_Requirement_
Your task is to print all of the data word for word.
#####
(** * mgosession: a bounded pool of multiplexed MongoDB sessions

    Shallow embedding of [vendor/github.com/juju/mgosession/session.go].

    The pool is a Go struct reached through a pointer and mutated in
    place; every exported method takes [p.mu] for its whole body, so each
    method is one atomic transition of the pair (pool struct, outside
    world).  The outside world records what the pool does to the
    [*mgo.Session] values it handles and to the logger it is given. *)

From Stdlib Require Import ZArith String DecimalString List Lia Bool.
From stdpp Require Import base option list.
Import ListNotations.

Local Open Scope Z_scope.
Local Open Scope string_scope.

(** ** Go integers *)

(** [int] is 64 bits wide on the platforms the program is built for. *)
Definition int_min : Z := - 2 ^ 63.
Definition int_max : Z := 2 ^ 63 - 1.

Definition is_int (z : Z) : Prop := int_min <= z <= int_max.

(** Two's complement wrap-around of an [int] result. *)
Definition wrap_int (z : Z) : Z := (z + 2 ^ 63) mod 2 ^ 64 - 2 ^ 63.

(** [fmt.Sprintf("%d", z)]. *)
Definition fmt_d (z : Z) : string := NilZero.string_of_int (Z.to_int z).

(** ** Panics and outcomes *)

Inductive Panic : Type :=
| PanicString (msg : string)          (* panic("...") *)
| IndexOutOfRange (i len : Z)         (* runtime: index out of range *)
| MakesliceLenOutOfRange              (* runtime: makeslice: len out of range *)
| IntegerDivideByZero                 (* runtime: integer divide by zero *)
| NilDereference.                     (* runtime: nil pointer dereference *)

Inductive Outcome (A : Type) : Type :=
| Ok (a : A)
| Panicked (e : Panic).
Arguments Ok {A} a.
Arguments Panicked {A} e.

Definition returns {A} (o : Outcome A) : bool :=
  match o with Ok _ => true | Panicked _ => false end.

(** A computation over a state [S] that either returns or panics.  The
    state survives a panic: Go unwinds the stack, runs the deferred
    [Unlock], and leaves whatever was written before the panic. *)
Definition M (S A : Type) : Type := S -> Outcome A * S.

Definition ret {S A} (a : A) : M S A := fun s => (Ok a, s).

Definition bind {S A B} (m : M S A) (k : A -> M S B) : M S B :=
  fun s => match m s with
           | (Ok a, s') => k a s'
           | (Panicked e, s') => (Panicked e, s')
           end.

Definition panic {S A} (e : Panic) : M S A := fun s => (Panicked e, s).

Definition gets {S A} (f : S -> A) : M S A := fun s => (Ok (f s), s).

Definition modify {S} (f : S -> S) : M S unit := fun s => (Ok tt, f s).

Declare Scope go_scope.
Delimit Scope go_scope with go.
Notation "x <- m ;; k" := (bind m (fun x => k))
  (at level 100, m at next level, right associativity) : go_scope.
Notation "m ;; k" := (bind m (fun _ => k))
  (at level 100, right associativity) : go_scope.
Local Open Scope go_scope.

(** Go's [a % b] on [int]: truncated remainder, panics on a zero divisor. *)
Definition go_rem {S} (a b : Z) : M S Z :=
  if Z.eqb b 0 then panic IntegerDivideByZero else ret (wrap_int (Z.rem a b)).

(** ** The outside world: mgo sessions and loggers *)

Module mgo.

(** A [*mgo.Session] is known to the pool only by its identity. *)
Definition Session : Type := nat.

Inductive Event : Type :=
| EvCopy (src new : Session)
| EvClone (src new : Session)
| EvPing (s : Session) (failed : bool)
| EvClose (s : Session)
| EvInfo (sink : nat) (msg : string)
| EvDebug (sink : nat) (msg : string).

(** [next] is the identity the next allocated session will get;
    [trace] is everything done so far, oldest first. *)
Record World : Type := mkWorld { next : Session; trace : list Event }.

Definition emit (e : Event) (w : World) : World :=
  mkWorld (next w) (trace w ++ [e]).

Section Ops.
(** Whether a ping fails is decided by the backend; it may depend on
    everything that happened before. *)
Variable ping_fails : list Event -> Session -> bool.

(** Modelled from the spec: [mgo.Session.Copy] is outside the
    repository's own code; "copy — independent new connection". *)
Definition Copy (s : Session) : M World Session :=
  fun w => (Ok (next w), mkWorld (S (next w)) (trace w ++ [EvCopy s (next w)])).

(** Modelled from the spec: [mgo.Session.Clone], "clone — lightweight
    handle sharing the underlying connection"; a new handle value. *)
Definition Clone (s : Session) : M World Session :=
  fun w => (Ok (next w), mkWorld (S (next w)) (trace w ++ [EvClone s (next w)])).

(** Modelled from the spec: [mgo.Session.Ping], "round-trip liveness
    check, fails-soft, returns a boolean/error rather than throwing".
    The result is [true] when the returned error is non-nil. *)
Definition Ping (s : Session) : M World bool :=
  fun w => let r := ping_fails (trace w) s in (Ok r, emit (EvPing s r) w).

(** Modelled from the spec: [mgo.Session.Close]. *)
Definition Close (s : Session) : M World unit :=
  fun w => (Ok tt, emit (EvClose s) w).
End Ops.

End mgo.

(** ** Logger *)

(** A [Logger] interface value: the nil interface, the package's own
    [nullLogger{}], or a caller's implementation writing to some sink. *)
Inductive Logger : Type :=
| nilLogger
| nullLogger
| sinkLogger (sink : nat).

Definition Logger_Debug (l : Logger) (message : string) : M mgo.World unit :=
  match l with
  | nilLogger => panic NilDereference
  | nullLogger => ret tt
  | sinkLogger k => modify (mgo.emit (mgo.EvDebug k message))
  end.

Definition Logger_Info (l : Logger) (message : string) : M mgo.World unit :=
  match l with
  | nilLogger => panic NilDereference
  | nullLogger => ret tt
  | sinkLogger k => modify (mgo.emit (mgo.EvInfo k message))
  end.

(** [if logger == nil { logger = nullLogger{} }] *)
Definition or_nullLogger (logger : Logger) : Logger :=
  match logger with nilLogger => nullLogger | l => l end.

(** ** The pool *)

(** Modelled from the spec: [tomb.Tomb] (gopkg.in/tomb.v2) is the
    "cancellation signal + completion handle for the health monitor
    task": alive while the pinger runs, dying once killed, dead once the
    pinger has returned. *)
Inductive Tomb : Type := Alive | Dying | Dead.

Record Pool : Type := mkPool {
  tomb : Tomb;
  sessions : list (option mgo.Session);   (* []*mgo.Session, nil = None *)
  sessionIndex : Z;
  session : mgo.Session;
  closed : bool
}.

Definition set_tomb (t : Tomb) (p : Pool) : Pool :=
  mkPool t (sessions p) (sessionIndex p) (session p) (closed p).
Definition set_sessions (l : list (option mgo.Session)) (p : Pool) : Pool :=
  mkPool (tomb p) l (sessionIndex p) (session p) (closed p).
Definition set_sessionIndex (i : Z) (p : Pool) : Pool :=
  mkPool (tomb p) (sessions p) i (session p) (closed p).
Definition set_closed (b : bool) (p : Pool) : Pool :=
  mkPool (tomb p) (sessions p) (sessionIndex p) (session p) b.

(** The heap as a pool method sees it: the struct behind [p] and the world. *)
Definition St : Type := Pool * mgo.World.

Definition in_world {A} (m : M mgo.World A) : M St A :=
  fun st => let '(o, w) := m (snd st) in (o, (fst st, w)).

Definition field {A} (f : Pool -> A) : M St A := gets (fun st => f (fst st)).

Definition assign (f : Pool -> Pool) : M St unit :=
  modify (fun st => (f (fst st), snd st)).

(** [len(p.sessions)] *)
Definition len_sessions : M St Z := field (fun p => Z.of_nat (length (sessions p))).

(** [p.sessions[i]] as a value: bounds-checked read. *)
Definition read_slot (i : Z) : M St (option mgo.Session) :=
  l <- field sessions ;;
  if (Z.ltb i 0 || Z.leb (Z.of_nat (length l)) i)%bool
  then panic (IndexOutOfRange i (Z.of_nat (length l)))
  else match l !! Z.to_nat i with
       | Some s => ret s
       | None => panic (IndexOutOfRange i (Z.of_nat (length l)))
       end.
#####
_Result for this task_
(** * mgosession: a bounded pool of multiplexed MongoDB sessions

    Shallow embedding of [vendor/github.com/juju/mgosession/session.go].

    The pool is a Go struct reached through a pointer and mutated in
    place; every exported method takes [p.mu] for its whole body, so each
    method is one atomic transition of the pair (pool struct, outside
    world).  The outside world records what the pool does to the
    [*mgo.Session] values it handles and to the logger it is given. *)

From Stdlib Require Import ZArith String DecimalString List Lia Bool.
From stdpp Require Import base option list.
Import ListNotations.

Local Open Scope Z_scope.
Local Open Scope string_scope.

(** ** Go integers *)

(** [int] is 64 bits wide on the platforms the program is built for. *)
Definition int_min : Z := - 2 ^ 63.
Definition int_max : Z := 2 ^ 63 - 1.

Definition is_int (z : Z) : Prop := int_min <= z <= int_max.

(** Two's complement wrap-around of an [int] result. *)
Definition wrap_int (z : Z) : Z := (z + 2 ^ 63) mod 2 ^ 64 - 2 ^ 63.

(** [fmt.Sprintf("%d", z)]. *)
Definition fmt_d (z : Z) : string := NilZero.string_of_int (Z.to_int z).

(** ** Panics and outcomes *)

Inductive Panic : Type :=
| PanicString (msg : string)          (* panic("...") *)
| IndexOutOfRange (i len : Z)         (* runtime: index out of range *)
| MakesliceLenOutOfRange              (* runtime: makeslice: len out of range *)
| IntegerDivideByZero                 (* runtime: integer divide by zero *)
| NilDereference.                     (* runtime: nil pointer dereference *)

Inductive Outcome (A : Type) : Type :=
| Ok (a : A)
| Panicked (e : Panic).
Arguments Ok {A} a.
Arguments Panicked {A} e.

Definition returns {A} (o : Outcome A) : bool :=
  match o with Ok _ => true | Panicked _ => false end.

(** A computation over a state [S] that either returns or panics.  The
    state survives a panic: Go unwinds the stack, runs the deferred
    [Unlock], and leaves whatever was written before the panic. *)
Definition M (S A : Type) : Type := S -> Outcome A * S.

Definition ret {S A} (a : A) : M S A := fun s => (Ok a, s).

Definition bind {S A B} (m : M S A) (k : A -> M S B) : M S B :=
  fun s => match m s with
           | (Ok a, s') => k a s'
           | (Panicked e, s') => (Panicked e, s')
           end.

Definition panic {S A} (e : Panic) : M S A := fun s => (Panicked e, s).

Definition gets {S A} (f : S -> A) : M S A := fun s => (Ok (f s), s).

Definition modify {S} (f : S -> S) : M S unit := fun s => (Ok tt, f s).

Declare Scope go_scope.
Delimit Scope go_scope with go.
Notation "x <- m ;; k" := (bind m (fun x => k))
  (at level 100, m at next level, right associativity) : go_scope.
Notation "m ;; k" := (bind m (fun _ => k))
  (at level 100, right associativity) : go_scope.
Local Open Scope go_scope.

(** Go's [a % b] on [int]: truncated remainder, panics on a zero divisor. *)
Definition go_rem {S} (a b : Z) : M S Z :=
  if Z.eqb b 0 then panic IntegerDivideByZero else ret (wrap_int (Z.rem a b)).

(** ** The outside world: mgo sessions and loggers *)

Module mgo.

(** A [*mgo.Session] is known to the pool only by its identity. *)
Definition Session : Type := nat.

Inductive Event : Type :=
| EvCopy (src new : Session)
| EvClone (src new : Session)
| EvPing (s : Session) (failed : bool)
| EvClose (s : Session)
| EvInfo (sink : nat) (msg : string)
| EvDebug (sink : nat) (msg : string).

(** [next] is the identity the next allocated session will get;
    [trace] is everything done so far, oldest first. *)
Record World : Type := mkWorld { next : Session; trace : list Event }.

Definition emit (e : Event) (w : World) : World :=
  mkWorld (next w) (trace w ++ [e]).

Section Ops.
(** Whether a ping fails is decided by the backend; it may depend on
    everything that happened before. *)
Variable ping_fails : list Event -> Session -> bool.

(** Modelled from the spec: [mgo.Session.Copy] is outside the
    repository's own code; "copy — independent new connection". *)
Definition Copy (s : Session) : M World Session :=
  fun w => (Ok (next w), mkWorld (S (next w)) (trace w ++ [EvCopy s (next w)])).

(** Modelled from the spec: [mgo.Session.Clone], "clone — lightweight
    handle sharing the underlying connection"; a new handle value. *)
Definition Clone (s : Session) : M World Session :=
  fun w => (Ok (next w), mkWorld (S (next w)) (trace w ++ [EvClone s (next w)])).

(** Modelled from the spec: [mgo.Session.Ping], "round-trip liveness
    check, fails-soft, returns a boolean/error rather than throwing".
    The result is [true] when the returned error is non-nil. *)
Definition Ping (s : Session) : M World bool :=
  fun w => let r := ping_fails (trace w) s in (Ok r, emit (EvPing s r) w).

(** Modelled from the spec: [mgo.Session.Close]. *)
Definition Close (s : Session) : M World unit :=
  fun w => (Ok tt, emit (EvClose s) w).
End Ops.

End mgo.

(** ** Logger *)

(** A [Logger] interface value: the nil interface, the package's own
    [nullLogger{}], or a caller's implementation writing to some sink. *)
Inductive Logger : Type :=
| nilLogger
| nullLogger
| sinkLogger (sink : nat).

Definition Logger_Debug (l : Logger) (message : string) : M mgo.World unit :=
  match l with
  | nilLogger => panic NilDereference
  | nullLogger => ret tt
  | sinkLogger k => modify (mgo.emit (mgo.EvDebug k message))
  end.

Definition Logger_Info (l : Logger) (message : string) : M mgo.World unit :=
  match l with
  | nilLogger => panic NilDereference
  | nullLogger => ret tt
  | sinkLogger k => modify (mgo.emit (mgo.EvInfo k message))
  end.

(** [if logger == nil { logger = nullLogger{} }] *)
Definition or_nullLogger (logger : Logger) : Logger :=
  match logger with nilLogger => nullLogger | l => l end.

(** ** The pool *)

(** Modelled from the spec: [tomb.Tomb] (gopkg.in/tomb.v2) is the
    "cancellation signal + completion handle for the health monitor
    task": alive while the pinger runs, dying once killed, dead once the
    pinger has returned. *)
Inductive Tomb : Type := Alive | Dying | Dead.

Record Pool : Type := mkPool {
  tomb : Tomb;
  sessions : list (option mgo.Session);   (* []*mgo.Session, nil = None *)
  sessionIndex : Z;
  session : mgo.Session;
  closed : bool
}.

Definition set_tomb (t : Tomb) (p : Pool) : Pool :=
  mkPool t (sessions p) (sessionIndex p) (session p) (closed p).
Definition set_sessions (l : list (option mgo.Session)) (p : Pool) : Pool :=
  mkPool (tomb p) l (sessionIndex p) (session p) (closed p).
Definition set_sessionIndex (i : Z) (p : Pool) : Pool :=
  mkPool (tomb p) (sessions p) i (session p) (closed p).
Definition set_closed (b : bool) (p : Pool) : Pool :=
  mkPool (tomb p) (sessions p) (sessionIndex p) (session p) b.

(** The heap as a pool method sees it: the struct behind [p] and the world. *)
Definition St : Type := Pool * mgo.World.

Definition in_world {A} (m : M mgo.World A) : M St A :=
  fun st => let '(o, w) := m (snd st) in (o, (fst st, w)).

Definition field {A} (f : Pool -> A) : M St A := gets (fun st => f (fst st)).

Definition assign (f : Pool -> Pool) : M St unit :=
  modify (fun st => (f (fst st), snd st)).

(** [len(p.sessions)] *)
Definition len_sessions : M St Z := field (fun p => Z.of_nat (length (sessions p))).

(** [p.sessions[i]] as a value: bounds-checked read. *)
Definition read_slot (i : Z) : M St (option mgo.Session) :=
  l <- field sessions ;;
  if (Z.ltb i 0 || Z.leb (Z.of_nat (length l)) i)%bool
  then panic (IndexOutOfRange i (Z.of_nat (length l)))
  else match l !! Z.to_nat i with
       | Some s => ret s
       | None => panic (IndexOutOfRange i (Z.of_nat (length l)))
       end.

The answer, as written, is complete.